=== Begin Enclosure ===

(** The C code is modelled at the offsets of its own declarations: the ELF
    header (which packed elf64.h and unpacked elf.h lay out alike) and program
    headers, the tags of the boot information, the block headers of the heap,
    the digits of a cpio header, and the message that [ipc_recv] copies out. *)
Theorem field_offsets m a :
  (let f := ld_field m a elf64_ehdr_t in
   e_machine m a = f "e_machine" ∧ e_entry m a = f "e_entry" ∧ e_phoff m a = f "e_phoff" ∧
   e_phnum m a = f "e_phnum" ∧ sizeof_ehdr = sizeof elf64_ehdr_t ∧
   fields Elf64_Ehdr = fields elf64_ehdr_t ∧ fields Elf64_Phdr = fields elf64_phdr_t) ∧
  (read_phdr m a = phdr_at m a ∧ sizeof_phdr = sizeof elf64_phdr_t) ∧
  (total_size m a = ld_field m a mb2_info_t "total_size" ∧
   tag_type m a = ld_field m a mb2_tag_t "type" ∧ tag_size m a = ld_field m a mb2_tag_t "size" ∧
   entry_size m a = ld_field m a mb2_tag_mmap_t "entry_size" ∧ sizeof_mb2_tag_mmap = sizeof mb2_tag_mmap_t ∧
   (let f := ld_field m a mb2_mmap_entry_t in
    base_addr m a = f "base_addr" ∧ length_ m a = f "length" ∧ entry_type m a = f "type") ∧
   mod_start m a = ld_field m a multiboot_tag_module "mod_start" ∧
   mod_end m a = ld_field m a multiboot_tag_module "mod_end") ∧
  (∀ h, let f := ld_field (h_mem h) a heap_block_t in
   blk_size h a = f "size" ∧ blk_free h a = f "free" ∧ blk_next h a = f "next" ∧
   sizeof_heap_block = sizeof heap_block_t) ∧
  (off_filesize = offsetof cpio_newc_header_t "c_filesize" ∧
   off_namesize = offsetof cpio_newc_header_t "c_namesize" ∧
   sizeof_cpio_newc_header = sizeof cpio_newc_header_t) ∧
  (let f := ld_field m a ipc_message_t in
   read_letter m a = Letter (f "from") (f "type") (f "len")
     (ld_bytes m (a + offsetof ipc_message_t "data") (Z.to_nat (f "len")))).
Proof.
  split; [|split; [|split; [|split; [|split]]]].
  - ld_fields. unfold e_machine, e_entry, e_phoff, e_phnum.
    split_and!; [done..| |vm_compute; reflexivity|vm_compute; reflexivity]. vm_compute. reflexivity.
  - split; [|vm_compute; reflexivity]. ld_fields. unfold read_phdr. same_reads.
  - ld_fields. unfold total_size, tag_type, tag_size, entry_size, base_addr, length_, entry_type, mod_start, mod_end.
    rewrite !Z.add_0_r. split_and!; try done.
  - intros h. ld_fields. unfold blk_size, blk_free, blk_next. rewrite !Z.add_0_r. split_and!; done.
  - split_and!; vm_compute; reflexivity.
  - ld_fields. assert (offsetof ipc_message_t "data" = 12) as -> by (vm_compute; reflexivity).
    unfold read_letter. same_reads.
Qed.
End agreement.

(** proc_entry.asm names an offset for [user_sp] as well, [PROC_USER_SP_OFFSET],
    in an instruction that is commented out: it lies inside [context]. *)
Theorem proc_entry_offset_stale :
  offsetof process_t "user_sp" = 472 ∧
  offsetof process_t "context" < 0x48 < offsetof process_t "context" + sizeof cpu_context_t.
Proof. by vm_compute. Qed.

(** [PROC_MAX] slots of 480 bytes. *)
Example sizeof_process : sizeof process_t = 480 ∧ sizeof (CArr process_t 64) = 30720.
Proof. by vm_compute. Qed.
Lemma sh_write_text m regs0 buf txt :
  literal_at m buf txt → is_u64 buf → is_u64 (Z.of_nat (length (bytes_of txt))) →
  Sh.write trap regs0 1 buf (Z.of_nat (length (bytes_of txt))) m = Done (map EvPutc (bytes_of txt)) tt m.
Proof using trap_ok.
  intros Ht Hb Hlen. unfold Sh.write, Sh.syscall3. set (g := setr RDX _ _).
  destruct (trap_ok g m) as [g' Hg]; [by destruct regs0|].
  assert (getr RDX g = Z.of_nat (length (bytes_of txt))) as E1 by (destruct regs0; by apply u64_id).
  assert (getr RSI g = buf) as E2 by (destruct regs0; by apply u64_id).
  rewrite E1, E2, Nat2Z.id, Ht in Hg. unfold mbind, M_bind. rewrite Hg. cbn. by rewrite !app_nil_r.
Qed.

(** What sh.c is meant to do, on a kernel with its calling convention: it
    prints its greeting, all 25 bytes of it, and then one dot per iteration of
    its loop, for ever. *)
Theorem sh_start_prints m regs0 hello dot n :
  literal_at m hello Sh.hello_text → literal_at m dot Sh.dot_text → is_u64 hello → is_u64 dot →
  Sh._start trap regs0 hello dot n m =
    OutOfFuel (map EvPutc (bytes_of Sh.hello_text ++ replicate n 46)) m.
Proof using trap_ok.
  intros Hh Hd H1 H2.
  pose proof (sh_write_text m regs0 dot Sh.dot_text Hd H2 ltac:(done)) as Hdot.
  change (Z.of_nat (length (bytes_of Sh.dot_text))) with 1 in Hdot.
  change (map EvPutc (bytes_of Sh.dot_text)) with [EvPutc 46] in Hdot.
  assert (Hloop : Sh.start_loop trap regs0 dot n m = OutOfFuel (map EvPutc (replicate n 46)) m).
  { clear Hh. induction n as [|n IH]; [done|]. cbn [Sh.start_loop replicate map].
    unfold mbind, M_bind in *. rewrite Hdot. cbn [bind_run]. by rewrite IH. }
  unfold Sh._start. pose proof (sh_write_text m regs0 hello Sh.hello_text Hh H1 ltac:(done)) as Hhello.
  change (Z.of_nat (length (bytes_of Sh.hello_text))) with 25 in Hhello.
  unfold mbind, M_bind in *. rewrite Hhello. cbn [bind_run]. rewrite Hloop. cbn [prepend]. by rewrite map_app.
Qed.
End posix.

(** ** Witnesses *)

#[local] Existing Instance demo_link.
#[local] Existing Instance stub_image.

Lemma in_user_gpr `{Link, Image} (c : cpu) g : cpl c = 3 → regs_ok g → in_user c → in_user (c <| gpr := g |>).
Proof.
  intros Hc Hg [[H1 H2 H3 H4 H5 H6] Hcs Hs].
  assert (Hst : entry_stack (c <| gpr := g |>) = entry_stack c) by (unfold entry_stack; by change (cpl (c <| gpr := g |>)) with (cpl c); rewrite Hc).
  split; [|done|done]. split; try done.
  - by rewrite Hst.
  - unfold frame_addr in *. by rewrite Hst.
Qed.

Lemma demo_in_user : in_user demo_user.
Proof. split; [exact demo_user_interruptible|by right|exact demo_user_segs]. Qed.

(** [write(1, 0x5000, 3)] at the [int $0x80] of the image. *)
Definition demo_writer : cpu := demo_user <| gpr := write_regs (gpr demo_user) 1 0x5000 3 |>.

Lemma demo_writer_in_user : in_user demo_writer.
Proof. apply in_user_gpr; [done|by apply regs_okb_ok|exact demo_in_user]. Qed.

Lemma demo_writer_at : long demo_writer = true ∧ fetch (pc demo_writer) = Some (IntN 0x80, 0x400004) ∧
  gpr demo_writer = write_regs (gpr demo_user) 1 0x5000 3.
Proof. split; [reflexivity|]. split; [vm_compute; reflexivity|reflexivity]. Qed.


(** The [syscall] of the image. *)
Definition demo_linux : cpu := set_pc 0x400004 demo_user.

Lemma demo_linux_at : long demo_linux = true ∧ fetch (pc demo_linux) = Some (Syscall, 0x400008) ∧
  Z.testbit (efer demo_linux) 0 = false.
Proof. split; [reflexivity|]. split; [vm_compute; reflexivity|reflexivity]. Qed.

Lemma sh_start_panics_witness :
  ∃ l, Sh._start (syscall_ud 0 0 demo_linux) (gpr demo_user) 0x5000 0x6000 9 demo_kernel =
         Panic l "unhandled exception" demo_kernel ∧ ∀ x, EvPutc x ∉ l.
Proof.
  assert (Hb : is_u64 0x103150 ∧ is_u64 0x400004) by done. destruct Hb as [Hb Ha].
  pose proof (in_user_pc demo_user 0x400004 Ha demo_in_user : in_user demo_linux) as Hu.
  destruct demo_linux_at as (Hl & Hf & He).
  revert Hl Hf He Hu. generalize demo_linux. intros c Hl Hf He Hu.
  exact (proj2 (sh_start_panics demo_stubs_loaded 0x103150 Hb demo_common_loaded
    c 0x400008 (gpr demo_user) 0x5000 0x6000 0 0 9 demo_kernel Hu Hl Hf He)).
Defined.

=== End Enclosure ===
=== Begin Enclosure ===

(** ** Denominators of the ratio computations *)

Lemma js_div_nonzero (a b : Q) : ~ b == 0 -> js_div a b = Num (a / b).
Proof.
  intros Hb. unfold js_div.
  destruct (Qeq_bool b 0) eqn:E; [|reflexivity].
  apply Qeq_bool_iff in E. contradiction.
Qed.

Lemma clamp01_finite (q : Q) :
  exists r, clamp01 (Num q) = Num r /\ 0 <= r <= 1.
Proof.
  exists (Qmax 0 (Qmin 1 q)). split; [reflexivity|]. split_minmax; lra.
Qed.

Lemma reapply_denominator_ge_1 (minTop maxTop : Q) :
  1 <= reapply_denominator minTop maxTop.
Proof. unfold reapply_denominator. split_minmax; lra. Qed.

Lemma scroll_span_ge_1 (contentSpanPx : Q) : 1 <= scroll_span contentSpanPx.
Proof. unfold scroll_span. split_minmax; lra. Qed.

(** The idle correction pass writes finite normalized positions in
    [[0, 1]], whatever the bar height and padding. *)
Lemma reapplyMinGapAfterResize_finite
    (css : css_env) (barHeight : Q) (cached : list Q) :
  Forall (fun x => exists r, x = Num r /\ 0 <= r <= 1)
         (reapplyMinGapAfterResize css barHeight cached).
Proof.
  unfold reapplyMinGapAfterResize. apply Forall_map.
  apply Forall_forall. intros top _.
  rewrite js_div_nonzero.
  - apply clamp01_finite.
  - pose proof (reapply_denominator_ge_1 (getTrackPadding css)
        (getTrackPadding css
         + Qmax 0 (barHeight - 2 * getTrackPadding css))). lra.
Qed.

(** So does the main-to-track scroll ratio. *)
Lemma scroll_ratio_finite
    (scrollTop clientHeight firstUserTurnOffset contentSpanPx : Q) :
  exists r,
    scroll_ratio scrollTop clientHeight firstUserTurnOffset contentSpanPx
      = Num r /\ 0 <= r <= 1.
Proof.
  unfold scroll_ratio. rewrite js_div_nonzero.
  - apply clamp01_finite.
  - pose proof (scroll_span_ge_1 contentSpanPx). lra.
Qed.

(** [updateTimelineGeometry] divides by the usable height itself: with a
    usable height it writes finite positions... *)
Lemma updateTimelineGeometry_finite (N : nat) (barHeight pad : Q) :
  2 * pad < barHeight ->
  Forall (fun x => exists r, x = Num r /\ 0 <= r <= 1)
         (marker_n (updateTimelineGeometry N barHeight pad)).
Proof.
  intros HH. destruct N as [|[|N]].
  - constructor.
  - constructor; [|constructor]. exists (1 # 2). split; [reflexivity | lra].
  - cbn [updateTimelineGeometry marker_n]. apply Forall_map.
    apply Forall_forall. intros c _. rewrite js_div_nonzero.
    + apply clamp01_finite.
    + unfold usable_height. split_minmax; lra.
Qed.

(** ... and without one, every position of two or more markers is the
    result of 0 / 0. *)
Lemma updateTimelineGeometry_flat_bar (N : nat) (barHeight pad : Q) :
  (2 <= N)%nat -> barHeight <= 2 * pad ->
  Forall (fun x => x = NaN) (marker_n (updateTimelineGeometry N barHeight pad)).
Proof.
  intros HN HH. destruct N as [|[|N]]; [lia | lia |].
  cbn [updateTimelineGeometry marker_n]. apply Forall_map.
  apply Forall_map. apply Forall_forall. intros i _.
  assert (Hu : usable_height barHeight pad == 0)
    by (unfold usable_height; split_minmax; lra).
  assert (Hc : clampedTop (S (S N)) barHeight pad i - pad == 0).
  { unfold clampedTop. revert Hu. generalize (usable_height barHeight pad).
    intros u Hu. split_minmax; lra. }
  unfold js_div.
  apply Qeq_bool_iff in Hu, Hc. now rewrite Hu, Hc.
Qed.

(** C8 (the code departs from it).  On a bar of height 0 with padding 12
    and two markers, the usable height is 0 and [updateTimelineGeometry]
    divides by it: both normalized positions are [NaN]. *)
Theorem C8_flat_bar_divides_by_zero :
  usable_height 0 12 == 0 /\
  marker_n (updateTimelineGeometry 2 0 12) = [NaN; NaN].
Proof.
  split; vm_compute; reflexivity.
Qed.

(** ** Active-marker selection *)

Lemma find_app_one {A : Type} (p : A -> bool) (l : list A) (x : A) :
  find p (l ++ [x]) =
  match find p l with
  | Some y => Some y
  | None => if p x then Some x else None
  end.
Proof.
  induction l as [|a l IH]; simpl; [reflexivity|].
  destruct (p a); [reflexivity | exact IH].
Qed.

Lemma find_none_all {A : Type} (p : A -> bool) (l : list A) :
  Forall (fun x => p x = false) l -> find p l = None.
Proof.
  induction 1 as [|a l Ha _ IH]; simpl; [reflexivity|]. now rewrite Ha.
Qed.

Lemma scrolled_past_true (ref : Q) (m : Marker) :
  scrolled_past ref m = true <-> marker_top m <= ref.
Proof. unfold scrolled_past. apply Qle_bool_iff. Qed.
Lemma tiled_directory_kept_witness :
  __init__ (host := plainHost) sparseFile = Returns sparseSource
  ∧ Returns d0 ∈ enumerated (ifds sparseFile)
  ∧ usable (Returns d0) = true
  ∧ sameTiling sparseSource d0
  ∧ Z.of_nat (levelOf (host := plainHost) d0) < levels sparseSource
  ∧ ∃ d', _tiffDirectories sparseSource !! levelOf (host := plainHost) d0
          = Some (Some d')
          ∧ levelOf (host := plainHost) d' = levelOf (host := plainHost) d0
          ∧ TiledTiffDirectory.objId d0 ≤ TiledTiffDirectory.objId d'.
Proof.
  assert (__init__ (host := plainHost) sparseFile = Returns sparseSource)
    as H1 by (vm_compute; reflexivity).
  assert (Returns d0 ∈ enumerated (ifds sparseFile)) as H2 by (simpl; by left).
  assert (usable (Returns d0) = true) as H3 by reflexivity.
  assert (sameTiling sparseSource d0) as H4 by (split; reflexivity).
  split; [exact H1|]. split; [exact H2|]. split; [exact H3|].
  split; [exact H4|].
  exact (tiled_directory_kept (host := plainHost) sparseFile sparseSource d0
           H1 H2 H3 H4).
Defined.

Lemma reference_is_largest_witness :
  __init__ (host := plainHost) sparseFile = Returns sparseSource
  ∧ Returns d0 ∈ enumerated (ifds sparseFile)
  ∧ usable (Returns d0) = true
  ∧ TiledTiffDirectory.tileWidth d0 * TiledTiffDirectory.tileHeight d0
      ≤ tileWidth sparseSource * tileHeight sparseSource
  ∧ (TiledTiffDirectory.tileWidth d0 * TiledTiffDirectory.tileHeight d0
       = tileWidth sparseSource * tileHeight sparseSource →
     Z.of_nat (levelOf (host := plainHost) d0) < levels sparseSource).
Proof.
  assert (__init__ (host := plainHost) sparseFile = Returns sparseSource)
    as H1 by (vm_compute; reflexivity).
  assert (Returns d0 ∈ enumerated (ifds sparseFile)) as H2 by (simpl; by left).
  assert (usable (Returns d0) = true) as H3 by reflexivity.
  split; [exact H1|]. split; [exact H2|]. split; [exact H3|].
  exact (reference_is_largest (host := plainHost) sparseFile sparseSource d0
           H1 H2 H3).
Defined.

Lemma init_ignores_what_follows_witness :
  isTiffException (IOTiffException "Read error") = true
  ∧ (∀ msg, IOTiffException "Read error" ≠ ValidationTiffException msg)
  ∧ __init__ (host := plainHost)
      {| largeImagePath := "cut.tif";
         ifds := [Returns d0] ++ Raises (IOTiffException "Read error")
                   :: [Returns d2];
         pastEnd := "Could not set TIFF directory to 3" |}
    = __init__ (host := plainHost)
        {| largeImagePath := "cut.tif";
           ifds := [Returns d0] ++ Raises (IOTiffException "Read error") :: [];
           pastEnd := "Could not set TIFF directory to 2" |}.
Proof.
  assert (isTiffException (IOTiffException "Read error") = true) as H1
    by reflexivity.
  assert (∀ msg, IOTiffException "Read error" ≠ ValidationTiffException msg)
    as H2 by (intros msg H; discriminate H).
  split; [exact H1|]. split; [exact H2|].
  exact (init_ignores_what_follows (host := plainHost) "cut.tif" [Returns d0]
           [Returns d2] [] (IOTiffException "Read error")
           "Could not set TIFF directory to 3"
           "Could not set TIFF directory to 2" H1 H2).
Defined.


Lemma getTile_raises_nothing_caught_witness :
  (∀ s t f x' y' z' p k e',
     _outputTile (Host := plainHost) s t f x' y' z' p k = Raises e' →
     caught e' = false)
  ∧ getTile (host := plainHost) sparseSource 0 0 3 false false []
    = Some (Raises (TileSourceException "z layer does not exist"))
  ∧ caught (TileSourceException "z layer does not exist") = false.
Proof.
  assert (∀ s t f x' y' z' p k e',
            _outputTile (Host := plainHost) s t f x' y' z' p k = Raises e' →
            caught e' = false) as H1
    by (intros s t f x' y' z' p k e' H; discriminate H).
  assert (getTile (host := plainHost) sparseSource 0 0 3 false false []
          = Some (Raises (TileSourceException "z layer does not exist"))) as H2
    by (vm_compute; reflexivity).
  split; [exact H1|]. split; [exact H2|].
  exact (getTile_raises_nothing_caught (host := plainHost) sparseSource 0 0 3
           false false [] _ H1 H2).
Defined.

=== End Enclosure ===
=== Begin Enclosure ===

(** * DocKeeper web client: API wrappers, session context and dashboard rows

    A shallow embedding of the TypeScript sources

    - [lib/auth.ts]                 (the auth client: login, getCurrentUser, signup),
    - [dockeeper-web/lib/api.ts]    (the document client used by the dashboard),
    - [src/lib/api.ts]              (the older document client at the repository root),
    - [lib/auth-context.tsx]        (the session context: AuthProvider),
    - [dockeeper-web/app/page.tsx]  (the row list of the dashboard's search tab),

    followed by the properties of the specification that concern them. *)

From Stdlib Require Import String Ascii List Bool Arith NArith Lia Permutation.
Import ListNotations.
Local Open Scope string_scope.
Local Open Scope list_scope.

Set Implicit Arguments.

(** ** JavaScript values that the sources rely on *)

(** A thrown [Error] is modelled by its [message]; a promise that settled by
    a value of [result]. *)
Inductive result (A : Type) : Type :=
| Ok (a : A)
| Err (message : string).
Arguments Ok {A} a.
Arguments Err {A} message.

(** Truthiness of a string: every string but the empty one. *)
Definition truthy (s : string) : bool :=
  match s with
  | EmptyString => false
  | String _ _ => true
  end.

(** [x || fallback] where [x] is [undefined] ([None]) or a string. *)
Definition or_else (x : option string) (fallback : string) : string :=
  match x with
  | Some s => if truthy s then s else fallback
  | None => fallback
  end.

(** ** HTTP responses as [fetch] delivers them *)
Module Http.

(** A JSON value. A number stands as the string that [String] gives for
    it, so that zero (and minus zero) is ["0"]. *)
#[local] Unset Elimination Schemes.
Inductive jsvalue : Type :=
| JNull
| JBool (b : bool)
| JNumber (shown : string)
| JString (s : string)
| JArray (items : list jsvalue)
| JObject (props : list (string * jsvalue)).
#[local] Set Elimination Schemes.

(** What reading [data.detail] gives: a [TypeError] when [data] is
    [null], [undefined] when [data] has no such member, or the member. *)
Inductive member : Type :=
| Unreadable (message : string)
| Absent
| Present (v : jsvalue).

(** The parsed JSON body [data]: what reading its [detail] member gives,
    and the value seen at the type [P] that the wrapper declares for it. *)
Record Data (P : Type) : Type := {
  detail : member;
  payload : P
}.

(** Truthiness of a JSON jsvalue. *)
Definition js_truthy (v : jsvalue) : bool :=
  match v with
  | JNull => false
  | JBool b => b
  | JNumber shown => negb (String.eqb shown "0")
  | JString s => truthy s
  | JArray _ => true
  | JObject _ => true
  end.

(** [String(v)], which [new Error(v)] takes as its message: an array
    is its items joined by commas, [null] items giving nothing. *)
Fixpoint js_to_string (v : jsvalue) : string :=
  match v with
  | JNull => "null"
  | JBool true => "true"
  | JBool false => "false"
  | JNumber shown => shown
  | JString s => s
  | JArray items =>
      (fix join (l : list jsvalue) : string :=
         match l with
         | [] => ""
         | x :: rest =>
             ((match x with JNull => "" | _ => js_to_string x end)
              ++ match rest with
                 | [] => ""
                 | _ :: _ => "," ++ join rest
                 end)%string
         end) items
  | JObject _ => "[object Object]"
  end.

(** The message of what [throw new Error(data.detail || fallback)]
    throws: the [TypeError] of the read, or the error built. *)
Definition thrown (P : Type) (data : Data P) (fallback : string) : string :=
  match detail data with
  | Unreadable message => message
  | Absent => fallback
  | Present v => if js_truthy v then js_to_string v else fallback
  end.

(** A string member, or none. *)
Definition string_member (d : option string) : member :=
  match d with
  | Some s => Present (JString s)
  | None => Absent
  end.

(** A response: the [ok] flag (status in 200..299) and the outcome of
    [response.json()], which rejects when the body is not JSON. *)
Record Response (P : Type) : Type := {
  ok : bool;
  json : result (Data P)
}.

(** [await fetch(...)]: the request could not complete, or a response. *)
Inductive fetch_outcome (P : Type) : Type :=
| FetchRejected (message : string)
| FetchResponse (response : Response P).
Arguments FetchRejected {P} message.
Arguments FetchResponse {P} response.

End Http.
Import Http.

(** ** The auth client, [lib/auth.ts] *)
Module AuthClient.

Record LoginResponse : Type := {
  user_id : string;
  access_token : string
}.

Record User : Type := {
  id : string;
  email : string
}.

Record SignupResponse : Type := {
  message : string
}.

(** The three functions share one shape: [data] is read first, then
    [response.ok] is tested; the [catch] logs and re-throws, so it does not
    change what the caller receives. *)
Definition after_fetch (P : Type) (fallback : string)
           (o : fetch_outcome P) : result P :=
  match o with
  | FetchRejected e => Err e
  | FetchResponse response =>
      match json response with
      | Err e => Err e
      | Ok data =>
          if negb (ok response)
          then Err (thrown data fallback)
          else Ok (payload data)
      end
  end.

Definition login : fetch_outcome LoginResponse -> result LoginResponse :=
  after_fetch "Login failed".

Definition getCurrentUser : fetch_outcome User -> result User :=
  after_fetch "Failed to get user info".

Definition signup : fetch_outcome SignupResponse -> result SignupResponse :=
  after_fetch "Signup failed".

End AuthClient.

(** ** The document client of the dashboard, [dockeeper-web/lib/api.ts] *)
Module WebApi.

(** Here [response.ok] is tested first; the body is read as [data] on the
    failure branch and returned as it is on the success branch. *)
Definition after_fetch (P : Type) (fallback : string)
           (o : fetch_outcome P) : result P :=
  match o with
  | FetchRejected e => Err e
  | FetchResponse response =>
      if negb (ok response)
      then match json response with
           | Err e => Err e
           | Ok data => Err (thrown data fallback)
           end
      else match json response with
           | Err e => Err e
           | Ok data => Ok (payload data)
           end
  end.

=== End Enclosure ===

> **Problem to solve**: Beginning at the line above that contains "(** The C code", return each line exactly through the line that contains "base_addr m a", and no others.

> **Task output**:
(** The C code is modelled at the offsets of its own declarations: the ELF
    header (which packed elf64.h and unpacked elf.h lay out alike) and program
    headers, the tags of the boot information, the block headers of the heap,
    the digits of a cpio header, and the message that [ipc_recv] copies out. *)
Theorem field_offsets m a :
  (let f := ld_field m a elf64_ehdr_t in
   e_machine m a = f "e_machine" ∧ e_entry m a = f "e_entry" ∧ e_phoff m a = f "e_phoff" ∧
   e_phnum m a = f "e_phnum" ∧ sizeof_ehdr = sizeof elf64_ehdr_t ∧
   fields Elf64_Ehdr = fields elf64_ehdr_t ∧ fields Elf64_Phdr = fields elf64_phdr_t) ∧
  (read_phdr m a = phdr_at m a ∧ sizeof_phdr = sizeof elf64_phdr_t) ∧
  (total_size m a = ld_field m a mb2_info_t "total_size" ∧
   tag_type m a = ld_field m a mb2_tag_t "type" ∧ tag_size m a = ld_field m a mb2_tag_t "size" ∧
   entry_size m a = ld_field m a mb2_tag_mmap_t "entry_size" ∧ sizeof_mb2_tag_mmap = sizeof mb2_tag_mmap_t ∧
   (let f := ld_field m a mb2_mmap_entry_t in
    base_addr m a = f "base_addr" ∧ length_ m a = f "length" ∧ entry_type m a = f "type") ∧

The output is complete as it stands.